(** * Consoler: a gated logging facade (src/consoler/index.ts)

    Shallow embedding of the [Consoler] class and of the host primitives
    it calls (string methods, [RegExp], [localStorage], [prompt], [alert],
    [console]), followed by the properties of the verbosity gate, the tag
    registry, the authorisation gate and the configuration flow.

    Strings are Rocq strings read as sequences of code units.  The
    embedding of [toUpperCase] and of the pattern [.] is that of the
    JavaScript engine on ASCII text (code units below 128) only: a
    statement that depends on the result of upper-casing, or on what [.]
    accepts, carries the hypothesis that the strings involved are ASCII
    ([isAscii]). *)

From Stdlib Require Import Strings.String Strings.Ascii Lists.List Bool.
From Stdlib Require Import Arith NArith Lia.
From Stdlib Require Import Sorting.Permutation.
Import ListNotations.

Local Open Scope list_scope.
Local Open Scope string_scope.

Set Implicit Arguments.

(** ** JavaScript string primitives *)

Module JsString.

Definition toUpperCaseChar (c : ascii) : ascii :=
  let n := nat_of_ascii c in
  if ((97 <=? n) && (n <=? 122))%nat then ascii_of_nat (n - 32) else c.

(** [String.prototype.toUpperCase], on ASCII text: the letters a to z
    are mapped, every other code unit is kept. *)
Fixpoint toUpperCase (s : string) : string :=
  match s with
  | EmptyString => EmptyString
  | String c s' => String (toUpperCaseChar c) (toUpperCase s')
  end.

(** [Array.prototype.join] on an array of strings; [toString] on such an
    array is [join ","]. *)
Fixpoint join (sep : string) (l : list string) : string :=
  match l with
  | [] => ""
  | [x] => x
  | x :: l' => x ++ sep ++ join sep l'
  end.

Definition arrayToString (l : list string) : string := join "," l.

(** [String.prototype.split] with a one-character separator. *)
Fixpoint split (sep : ascii) (s : string) : list string :=
  match s with
  | EmptyString => [""]
  | String c s' =>
      if Ascii.eqb c sep then "" :: split sep s'
      else match split sep s' with
           | h :: t => String c h :: t
           | [] => [String c ""]
           end
  end.
(** * SAM 3D Objects front-ends: [app.py] and [handler.py]

    The repository holds two request front-ends around an external
    3D-reconstruction model: the Gradio callback [process] (app.py) and the
    RunPod job function [handler] (handler.py).  Both are embedded here as
    programs of a small state-and-exception monad over a world made of the
    Python global [model], the file system, the opaque state of the external
    collaborators and a trace of the library calls performed. *)

From Stdlib Require Import ZArith NArith List String Ascii Lia.
From Stdlib.Strings Require Import Byte.
From stdpp Require Import gmap strings list fin_maps pretty.

Local Open Scope string_scope.

(** ** Python exceptions and results *)

(** An instance of Python's [Exception]: its class name and [str(e)].
    Interpreter-exit signals ([KeyboardInterrupt], [SystemExit]), which are
    not instances of [Exception], are outside the model. *)
Record exn := Exn { exn_class : string; exn_str : string }.

Inductive Res (A : Type) : Type :=
| Ok (a : A)
| Raise (e : exn).
Arguments Ok {A} a.
Arguments Raise {A} e.

(** ** The standard library's [base64] *)

Module Base64.

Definition BASE64_PAD : ascii := "="%char.

Definition alphabet : string :=
  "ABCDEFGHIJKLMNOPQRSTUVWXYZabcdefghijklmnopqrstuvwxyz0123456789+/".

(** [table_b2a_base64]: the character of a 6-bit value. *)
Definition table_b2a_base64 (n : N) : ascii :=
  match String.get (N.to_nat n) alphabet with
  | Some c => c
  | None => BASE64_PAD
  end.

Fixpoint index_of (c : ascii) (s : string) (i : N) : option N :=
  match s with
  | EmptyString => None
  | String d s' => if Ascii.eqb c d then Some i else index_of c s' (N.succ i)
  end.

(** [table_a2b_base64]: the 6-bit value of a character of the alphabet. *)
Definition table_a2b_base64 (c : ascii) : option N := index_of c alphabet 0%N.

Definition byte_of_N (n : N) : byte :=
  match Byte.of_N (n mod 256) with
  | Some b => b
  | None => x00
  end.

(** [base64.b64encode(data).decode('utf-8')]: RFC 4648 with the standard
    alphabet, three bytes to four characters, padded with [=]. *)
Fixpoint b64encode (data : list byte) : string :=
  match data with
  | [] => EmptyString
  | [a] =>
      let a := Byte.to_N a in
      String (table_b2a_base64 (a / 4))
        (String (table_b2a_base64 (a mod 4 * 16)) "==")
  | [a; b] =>
      let a := Byte.to_N a in
      let b := Byte.to_N b in
      String (table_b2a_base64 (a / 4))
        (String (table_b2a_base64 (a mod 4 * 16 + b / 16))
           (String (table_b2a_base64 (b mod 16 * 4)) "="))
  | a :: b :: c :: rest =>
      let a := Byte.to_N a in
      let b := Byte.to_N b in
      let c := Byte.to_N c in
      String (table_b2a_base64 (a / 4))
        (String (table_b2a_base64 (a mod 4 * 16 + b / 16))
           (String (table_b2a_base64 (b mod 16 * 4 + c / 64))
              (String (table_b2a_base64 (c mod 64)) (b64encode rest))))
  end.

(** [binascii.a2b_base64] in its default, non-strict mode: characters
    outside the alphabet are skipped, a complete pad sequence ends the
    parse, and a quad left open at the end of the input is an error. *)
Fixpoint a2b_loop (s : string) (quad_pos : nat) (leftchar : N) (pads : nat)
    (out : list byte) : Res (list byte) :=
  match s with
  | EmptyString =>
      match quad_pos with
      | 0 => Ok out
      | 1 =>
          Raise (Exn "binascii.Error"
            ("Invalid base64-encoded string: number of data characters ("
             ++ pretty (length out / 3 * 4 + 1)
             ++ ") cannot be 1 more than a multiple of 4"))
      | _ => Raise (Exn "binascii.Error" "Incorrect padding")
      end
  | String ch rest =>
      if Ascii.eqb ch BASE64_PAD then
        if (2 <=? quad_pos)%nat then
          if (4 <=? quad_pos + S pads)%nat then Ok out
          else a2b_loop rest quad_pos leftchar (S pads) out
        else a2b_loop rest quad_pos leftchar pads out
      else
        match table_a2b_base64 ch with
        | None => a2b_loop rest quad_pos leftchar pads out
        | Some this_ch =>
            match quad_pos with
            | 0 => a2b_loop rest 1 this_ch 0 out
            | 1 =>
                a2b_loop rest 2 (this_ch mod 16) 0
                  (out ++ [byte_of_N (leftchar * 4 + this_ch / 16)])
            | 2 =>
                a2b_loop rest 3 (this_ch mod 4) 0
                  (out ++ [byte_of_N (leftchar * 16 + this_ch / 4)])
            | _ =>
                a2b_loop rest 0 0%N 0
                  (out ++ [byte_of_N (leftchar * 64 + this_ch)])
            end
        end
  end.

> **TO DO**: Find how many lines of the entries contain "units". Respond with the number only.

> **EXERCISE SOLUTION**: 2